The new director of the Abbey Theatre is film, theatre and visual arts producer Fiach MacConghail. Deirdre Falvey, Arts Editor, reports.
Mr MacConghail (40), who is also arts adviser to the Minister for Arts, Sport and Tourism, Mr O'Donoghue, will take on overall artistic and managerial responsibility for the theatre.
The board announced the appointment yesterday almost three months after recruitment began in the midst of a financial crisis. The new appointment is of "director", and the post explicitly includes management as well as artistic responsibility.

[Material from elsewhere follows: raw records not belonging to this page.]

(* ===== verification/Process.v ===== *)
(** * Processes: [src/task/process.c]

    A process is a heap object of 9364 bytes: its name, task, table of 1024
    allocations, program image, stack, keyboard buffer and arguments.  Every
    function of the file is a definition over the kernel's state.
    [allocations] is the abstract view of the allocation table. *)
From S2P Require Import Prelude Config Memory CString Heap KHeap Paging Terminal PathParser Disk Fat16 File Elf Kernel Task.

(** ** Layout *)

(** [struct process]; [proc_filetype] and the union are in [Task]. *)
Definition proc_id : Z := 0.
Definition proc_filename : Z := 2.
Definition proc_task : Z := 112.
Definition proc_allocations : Z := 116.
Definition proc_ptr : Z := 8312.
Definition proc_stack : Z := 8316.
Definition proc_size : Z := 8320.
Definition proc_buffer : Z := 8324.
Definition proc_head : Z := 9348.
Definition proc_tail : Z := 9352.
Definition proc_argc : Z := 9356.
Definition proc_argv : Z := 9360.
Definition sizeof_process : Z := 9364.

(** [struct process_allocation]: pointer and size. *)
Definition alloc_ptr (process i : Z) : Z := process + proc_allocations + 8 * i.
Definition alloc_size (process i : Z) : Z := process + proc_allocations + 8 * i + 4.

(** [struct command_argument]. *)
Definition arg_next : Z := 512.
Definition sizeof_argument : Z := 512.

(** ** Operations *)

Section operations.
Context `{KAllocator} (ops : Z -> option filesystem_ops) (disk_obj : Z).
(** The addresses of the local [struct file_stat]s, what the stack held in
    the uninitialised [_process], and a bound on the length of paths. *)
Context (stat stack_process : Z) (fuel : nat).

Definition process_init (process : Z) : M kernel unit :=
  edit_kmem (memset process 0 sizeof_process).

Definition process_current : M kernel Z := gets current_process.

Definition process_get (process_id : Z) (k : kernel) : Z :=
  if (process_id <? 0) || (LIEBE_OS_MAX_PROCESSES <=? process_id) then u32 (- EINVARG)
  else default 0 (processes k !! Z.to_nat process_id).

Definition process_get_free_slot (k : kernel) : Z :=
  match first_null (processes k) 0 with Some i => i | None => - EISTKN end.

(** *** Loading the program *)

Definition process_load_binary (fileName process : Z) : M kernel Z :=
  let! fd := on_files (fopen ops disk_obj fuel fileName (at_list [114; 0])) in
  let! res :=
    (if fd =? 0 then ret (- EIO)
     else
       let! res := on_files (fstat ops fd stat) in
       if negb (res =? OK) then ret res
       else
         let! filesize := kload32 (stat + stat_filesize) in
         let! program_data_ptr := kalloc filesize in
         if program_data_ptr =? 0 then ret (- ENOMEM)
         else
           let! n := on_files (fread ops program_data_ptr filesize 1 fd) in
           if negb (n =? 1) then ret (res - EIO)
           else
             kstore8 (process + proc_filetype) PROCESS_FILETYPE_BINARY ;;;
             kstore32 (process + proc_ptr) program_data_ptr ;;;
             kstore32 (process + proc_size) filesize ;;;
             ret res) in
  on_files (fclose ops fd) ;;; ret res.

Definition process_load_elf (filename process : Z) : M kernel Z :=
  let! r := on_files (elf_load ops disk_obj fuel stat filename) in
  let '(res, elf_file) := r in
  if ISERR res then ret res
  else
    kstore8 (process + proc_filetype) PROCESS_FILETYPE_ELF ;;;
    kstore32 (process + proc_elf_file) elf_file ;;;
    ret res.

Definition process_load_data (fileName process : Z) : M kernel Z :=
  let! res := process_load_elf fileName process in
  if res =? - EINFORMAT then process_load_binary fileName process else ret res.

(** *** Mapping it *)

(** The directory found through the process each time it is used. *)
Definition process_directory (process : Z) : M kernel Z :=
  let! task := kload32 (process + proc_task) in task_directory task.

Definition phdr_flags (m : mem) (phdr : Z) : Z :=
  let flags := Z.lor PAGING_IS_PRESENT PAGING_ACCESS_FROM_ALL in
  if negb (Z.land (ld32 m (phdr + p_flags)) PF_W =? 0)
  then Z.lor flags PAGING_IS_WRITEABLE else flags.

(** [n] bounds the turns; [header->e_phnum] is read in each. *)
Fixpoint map_elf_loop (n : nat) (process elf_file header phdrs i res : Z) : M kernel Z :=
  match n with
  | O => ret res
  | S n' =>
    let! m := gets kmem in
    if i <? ld16 m (header + e_phnum) then
      let phdr := u32 (phdrs + i * sizeof_phdr) in
      let phdr_phys_address := elf_phdr_phys_address elf_file phdr m in
      let! directory := process_directory process in
      let! res := on_kmem (paging_map_to directory
        (paging_align_to_lower_page (ld32 m (phdr + p_vaddr)))
        (paging_align_to_lower_page phdr_phys_address)
        (paging_align_address (u32 (phdr_phys_address + ld32 m (phdr + p_memsz))))
        (phdr_flags m phdr)) in
      if ISERR res then ret res
      else map_elf_loop n' process elf_file header phdrs (i + 1) res
    else ret res
  end.
Definition process_map_elf (process : Z) : M kernel Z :=
  let! elf_file := kload32 (process + proc_elf_file) in
  let! header := gets (fun k => elf_header elf_file (kmem k)) in
  let! phdrs := gets (fun k => elf_pheader header (kmem k)) in
  map_elf_loop (Z.to_nat 65536) process elf_file header phdrs 0 0.

Definition process_map_binary (process : Z) : M kernel Z :=
  let! directory := process_directory process in
  let! ptr := kload32 (process + proc_ptr) in
  let! size := kload32 (process + proc_size) in
  on_kmem (paging_map_to directory LIEBE_OS_PROGRAM_VIRTUAL_ADDRESS ptr
    (paging_align_address (u32 (ptr + size))) TASK_PAGE_FLAGS).

(** The result of mapping the stack is dropped. *)
Definition process_map_memory (process : Z) : M kernel Z :=
  let! filetype := kload8 (process + proc_filetype) in
  let! res :=
    (if filetype =? PROCESS_FILETYPE_ELF then process_map_elf process
     else if filetype =? PROCESS_FILETYPE_BINARY then process_map_binary process
     else kpanic (codes "process_map_memory: Invalid filetype" ++ [10])) in
  if res <? 0 then ret res
  else
    let! directory := process_directory process in
    let! stack := kload32 (process + proc_stack) in
    on_kmem (paging_map_to directory LIEBE_OS_PROGRAM_VIRTUAL_STACK_ADDRESS_END stack
      (paging_align_address (u32 (stack + LIEBE_OS_USER_PROGRAM_STACK_SIZE))) TASK_PAGE_FLAGS) ;;;
    ret res.

(** *** Creating the process *)

(** [process] is the address of the caller's pointer: it is what the source
    tests after the allocation, instead of the new object.  The result is the
    status and what [_process] holds. *)
Definition load_for_slot_body (fileName process process_slot : Z) : M kernel (Z * Z) :=
  let! existing := gets (process_get process_slot) in
  if negb (existing =? 0) then ret (- EISTKN, stack_process)
  else
    let! _process := kalloc sizeof_process in
    if process =? 0 then ret (- ENOMEM, _process)
    else
      process_init _process ;;;
      let! res := process_load_data fileName _process in
      if res <? 0 then ret (res, _process)
      else
        let! program_stack_ptr := kalloc LIEBE_OS_USER_PROGRAM_STACK_SIZE in
        if program_stack_ptr =? 0 then ret (- ENOMEM, _process)
        else
          edit_kmem (strncpy (_process + proc_filename) fileName LIEBE_OS_MAX_PATH_LEN) ;;;
          kstore32 (_process + proc_stack) program_stack_ptr ;;;
          edit_kmem (fun m => st16 m (_process + proc_id) process_slot) ;;;
          let! task := task_new _process in
          if ERROR_I task =? 0 then ret (ERROR_I task, _process)
          else
            kstore32 (_process + proc_task) task ;;;
            let! res := process_map_memory _process in
            if res <? 0 then ret (res, _process)
            else
              kstore32 process _process ;;;
              modify (fun k => with_processes (current_process k)
                                 (<[Z.to_nat process_slot := _process]> (processes k)) k) ;;;
              ret (res, _process).

Definition process_load_for_slot (fileName process process_slot : Z) : M kernel Z :=
  let! r := load_for_slot_body fileName process process_slot in
  let '(res, _process) := r in
  (if ISERR res && negb (_process =? 0) then
     let! task := kload32 (_process + proc_task) in
     if negb (task =? 0) then task_free task ;;; ret tt else ret tt
   else ret tt) ;;;
  ret res.

Definition process_load (filename process : Z) : M kernel Z :=
  let! process_slot := gets process_get_free_slot in
  if process_slot <? 0 then ret (- EISTKN)
  else process_load_for_slot filename process process_slot.

Definition process_switch (process : Z) : M kernel Z :=
  modify (fun k => with_processes process (processes k) k) ;;; ret 0.

Definition process_load_switch (filename process : Z) : M kernel Z :=
  let! res := process_load filename process in
  (if res =? 0 then let! p := kload32 process in process_switch p ;;; ret tt else ret tt) ;;;
  ret res.

(** *** Allocations *)

(** The first index below [LIEBE_OS_MAX_PROGRAM_ALLOCATIONS] whose pointer is
    [ptr]; [n] entries are left, from [i]. *)
Fixpoint find_allocation (n : nat) (m : mem) (process ptr i : Z) : option Z :=
  match n with
  | O => None
  | S n' =>
    if ld32 m (alloc_ptr process i) =? ptr then Some i
    else find_allocation n' m process ptr (i + 1)
  end.
Definition process_find_free_allocation_index (process : Z) (m : mem) : Z :=
  match find_allocation (Z.to_nat LIEBE_OS_MAX_PROGRAM_ALLOCATIONS) m process 0 0 with
  | Some i => i
  | None => - ENOMEM
  end.
Definition is_current_process_ptr (process ptr : Z) (m : mem) : Z :=
  match find_allocation (Z.to_nat LIEBE_OS_MAX_PROGRAM_ALLOCATIONS) m process ptr 0 with
  | Some i => i
  | None => -1
  end.

Definition process_malloc (process size : Z) : M kernel Z :=
  let! ptr := kalloc size in
  if ptr =? 0 then ret 0
  else
    let! index := gets (fun k => process_find_free_allocation_index process (kmem k)) in
    if index <? 0 then kdealloc ptr ;;; ret 0
    else
      let! directory := process_directory process in
      let! res := on_kmem (paging_map_to directory ptr ptr
        (paging_align_address (u32 (ptr + size))) TASK_PAGE_FLAGS) in
      if res <? 0 then kdealloc ptr ;;; ret 0
      else
        kstore32 (alloc_ptr process index) ptr ;;;
        kstore32 (alloc_size process index) size ;;;
        ret ptr.

Definition process_free (process ptr : Z) : M kernel unit :=
  let! allocation_idx := gets (fun k => is_current_process_ptr process ptr (kmem k)) in
  if allocation_idx <? 0 then ret tt
  else
    let! directory := process_directory process in
    let! p := kload32 (alloc_ptr process allocation_idx) in
    let! size := kload32 (alloc_size process allocation_idx) in
    let! res := on_kmem (paging_map_to directory p p
      (paging_align_address (u32 (p + size))) 0x00) in
    if res <? 0 then ret tt
    else
      kstore32 (alloc_ptr process allocation_idx) 0x00 ;;;
      kstore32 (alloc_size process allocation_idx) 0 ;;;
      kdealloc ptr.

(** *** Arguments *)

(** [argc] and [argv] are the addresses of the caller's variables. *)
Definition process_get_arguments (process argc argv : Z) : M kernel unit :=
  let! c := kload32 (process + proc_argc) in
  kstore32 argc c ;;;
  let! v := kload32 (process + proc_argv) in
  kstore32 argv v.

Fixpoint count_arguments (n : nat) (m : mem) (current count : Z) : option Z :=
  match n with
  | O => None
  | S n' =>
    if current =? 0 then Some count
    else count_arguments n' m (ld32 m (current + arg_next)) (count + 1)
  end.
Definition process_count_commnad_arguments (n : nat) (root_argument : Z) : M kernel Z :=
  let! m := gets kmem in
  match count_arguments n m root_argument 0 with Some c => ret c | None => nofuel end.

(** The status after the loop. *)
Fixpoint inject_loop (n : nat) (process current argv i : Z) : M kernel Z :=
  match n with
  | O => nofuel
  | S n' =>
    if current =? 0 then ret 0
    else
      let! argument_str := process_malloc process sizeof_argument in
      if argument_str =? 0 then ret (- ENOMEM)
      else
        edit_kmem (strncpy argument_str current sizeof_argument) ;;;
        kstore32 (u32 (argv + 4 * i)) argument_str ;;;
        let! next := kload32 (current + arg_next) in
        inject_loop n' process next argv (i + 1)
  end.
(** [n] bounds the number of arguments. *)
Definition process_inject_arguments (n : nat) (process root_argument : Z) : M kernel Z :=
  let! argc := process_count_commnad_arguments n root_argument in
  if argc =? 0 then ret (- EIO)
  else
    let! argv := process_malloc process (u32 (4 * argc)) in
    if argv =? 0 then ret (- ENOMEM)
    else
      let! res := inject_loop n process root_argument argv 0 in
      if res <? 0 then ret res
      else
        kstore32 (process + proc_argc) argc ;;;
        kstore32 (process + proc_argv) argv ;;;
        ret res.

(** *** The end *)

Fixpoint terminate_loop (n : nat) (process i : Z) : M kernel unit :=
  match n with
  | O => ret tt
  | S n' =>
    let! p := kload32 (alloc_ptr process i) in
    kdealloc p ;;; terminate_loop n' process (i + 1)
  end.
Definition process_terminate_allocations (process : Z) : M kernel Z :=
  terminate_loop (Z.to_nat LIEBE_OS_MAX_PROGRAM_ALLOCATIONS) process 0 ;;; ret 0.

Definition process_free_binary_data (process : Z) : M kernel Z :=
  let! p := kload32 (process + proc_ptr) in kdealloc p ;;; ret 0.
Definition process_free_elf_data (process : Z) : M kernel Z :=
  let! p := kload32 (process + proc_elf_file) in edit_kmem (elf_close p) ;;; ret 0.
Definition process_free_program_data (process : Z) : M kernel Z :=
  let! filetype := kload8 (process + proc_filetype) in
  if filetype =? PROCESS_FILETYPE_BINARY then process_free_binary_data process
  else if filetype =? PROCESS_FILETYPE_ELF then process_free_elf_data process
  else ret (- EINVARG).

Fixpoint switch_to_first (l : list Z) : M kernel unit :=
  match l with
  | [] => kpanic (codes "No process to switch too " ++ [10])
  | p :: l' => if negb (p =? 0) then process_switch p ;;; ret tt else switch_to_first l'
  end.
Definition process_switch_to_any : M kernel unit :=
  let! l := gets processes in switch_to_first l.

Definition process_unlink (process : Z) : M kernel unit :=
  let! id := gets (fun k => ld16 (kmem k) (process + proc_id)) in
  modify (fun k => with_processes (current_process k) (<[Z.to_nat id := 0]> (processes k)) k) ;;;
  let! current := gets current_process in
  if current =? process then process_switch_to_any else ret tt.

(** The process object itself is never released. *)
Definition process_terminate (process : Z) : M kernel Z :=
  process_terminate_allocations process ;;;
  let! res := process_free_program_data process in
  if res <? 0 then ret res
  else
    let! stack := kload32 (process + proc_stack) in
    kdealloc stack ;;;
    let! task := kload32 (process + proc_task) in
    task_free task ;;;
    process_unlink process ;;;
    ret res.

End operations.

The appointment of Mr O'Donoghue's adviser to the position comes after the Arts Council insisted recently that work practices would have to change and a commitment would have to be made to replace the National Theatre Society with a new company if the Abbey was to receive the €2 million in extra funding announced before Christmas.
The current artistic director, Mr Ben Barnes, completes his term at the end of this year and Mr MacConghail will become director-designate from the beginning of May.
During the transition period Mr MacConghail will work "in collaboration with Mr Barnes and managing director Brian Jackson", the statement said.
The chairwoman of the Abbey, Ms Eithne Healy, said the board was convinced that Mr MacConghail had the "artistic vision, experience, skills, personal qualities and commitment to lead the theatre through a period of fundamental restructuring and renewal".
It is the first time in years that a producer rather than a director has led the Abbey. Ms Healy said: "In creating the position of director, the board has decided to establish a new senior management structure with clear lines of decision-making, authority and accountability . . . We believe that Fiach's blend of artistic and management expertise is exactly what the Abbey needs at this time."
Mr MacConghail said that he would work closely with the board and staff on the restructuring "to come up with an organisation that will respond to the creative impetus of the 21st century and create a new model of how the Abbey should be".